SelfSupervisedDataset


def SelfSupervisedDataset(
    zarr_files, # zarr files that include samples
    channels, # channels to use
    max_seq_len_sec:NoneType=None, # maximum sequence length (in seconds) to use (this is especially relevant when you are returning both stft and raw ts data to keep them in sync)

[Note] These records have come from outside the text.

(** Rolling the window: the counter is read, and reset when its window is over. *)
Lemma checkAndResetWindow_roll p r s l size :
  window_size r = Some size → counter_sim p r s →
  let st := FixedWindow.roll size s l in
  ∃ r', checkAndResetWindow p l (healthy r) =
          (Ok (Some (FixedWindow.count st), Some (FixedWindow.anchor st)), healthy r') ∧
    counter_sim p r' (Some st) ∧ ∀ k f, k ≠ COUNTER p → r_hget k f r' = r_hget k f r.
Proof.
  intros Hw Hsim st.
  pose proof (reset_sim p l r) as Hreset. pose proof (reset_frame p l r) as Hframe.
  unfold checkAndResetWindow, try_catch, bind. rewrite query_healthy. cbn [fst snd].
  destruct s as [[a c]|]; cbn [counter_sim FixedWindow.anchor FixedWindow.count] in *.
  - destruct Hsim as [Ha Hc]. rewrite Ha, Hc, !truthy_show.
    rewrite getWindowSize_healthy, Hw, !parseInt10_show. simpl. subst st. simpl.
    destruct (a + size <=? l); rewrite ?update_healthy; unfold ret; eexists;
      (split; [by rewrite ?parseInt10_show|done]).
  - rewrite Hsim, update_healthy. unfold ret. by eexists.
Qed.

Lemma increment_sim p r st :
  counter_sim p r (Some st) →
  counter_sim p (r_hincrby (COUNTER p) "count" 1 r)
    (Some {| FixedWindow.anchor := FixedWindow.anchor st; FixedWindow.count := FixedWindow.count st + 1 |}).
Proof.
  intros [Ha Hc]. split; simpl.
  - by rewrite hget_hincrby_ne by congruence.
  - by apply hget_hincrby.
Qed.

Lemma checkAndIncrement_step p r s l limit size :
  settings p r limit size → counter_sim p r s →
  ∃ d r', checkAndIncrement p l (healthy r) = (Ok d, healthy r') ∧
    r_allowed d = (FixedWindow.step limit size s l).1 ∧
    windowResetLedger d = Some (FixedWindow.anchor (FixedWindow.roll size s l) + size) ∧
    counter_sim p r' (Some (FixedWindow.step limit size s l).2) ∧ settings p r' limit size.
Proof.
  intros Hset Hsim.
  destruct (checkAndResetWindow_roll p r s l size) as (r1 & Hrun & Hsim1 & Hfr); [apply Hset|done|].
  pose proof (settings_frame p r r1 limit size Hfr Hset) as Hset1.
  unfold checkAndIncrement, FixedWindow.step.
  remember (FixedWindow.roll size s l) as st eqn:E. clear E.
  pose proof Hset1 as (Hl & Hw & Ho).
  unfold try_catch, bind. rewrite Hrun, query_healthy, getEffectiveLimit_healthy, getWindowSize_healthy.
  rewrite bool_decide_eq_false_2 by done. rewrite Hl, Hw. simpl.
  case_test; rewrite ?update_healthy; unfold ret; eexists _, _; (split; [done|]); simpl.
  - done.
  - do 2 (split; [done|]). split; [by apply increment_sim|].
    eapply settings_frame; [|done]. intros k f Hk. by rewrite hget_hincrby_ne by congruence.
Qed.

    sample_df:NoneType=None, # dataframe indicating which indices within each zarr file includes a sample
    sample_seq_len_sec:NoneType=None, # if no sample_df, generate sequences of this length in seconds as one sample
    sample_stride_sec:NoneType=None, # if no sample_df, seconds of overlap for samples from the same array, if seq_len_seconds == overlap_seconds, there is no overlap
    frequency:int=125, # frequency of underlying data
    butterworth_filters:NoneType=None, # dictionary of low pass, high pass, and bandpass dictionary to perform on channels
    median_filter_kernel_size:NoneType=None, # size of median filter to perform on channels
    clip_interpolations:NoneType=None, # dictionary of channels:{'phys_range':..., 'percentiles':...} for filtering and interpolation of filtered values
    constant_nan_tolerance:float=0.2, # tolerance for nan values in the data - 0 means no nan allowed, 1 means 100% of nans allowed
    require_all_channels:bool=True, # indicator to require all channels to be present in the data
    normalize_signals:bool=True, # indicator to normalize signals to 0 mean and unit variance
):

PyTorch Dataset for self-supervised learning tasks using physiological waveform data stored in zarr format. This dataset class handles loading, preprocessing, and preparing samples for self-supervised learning tasks.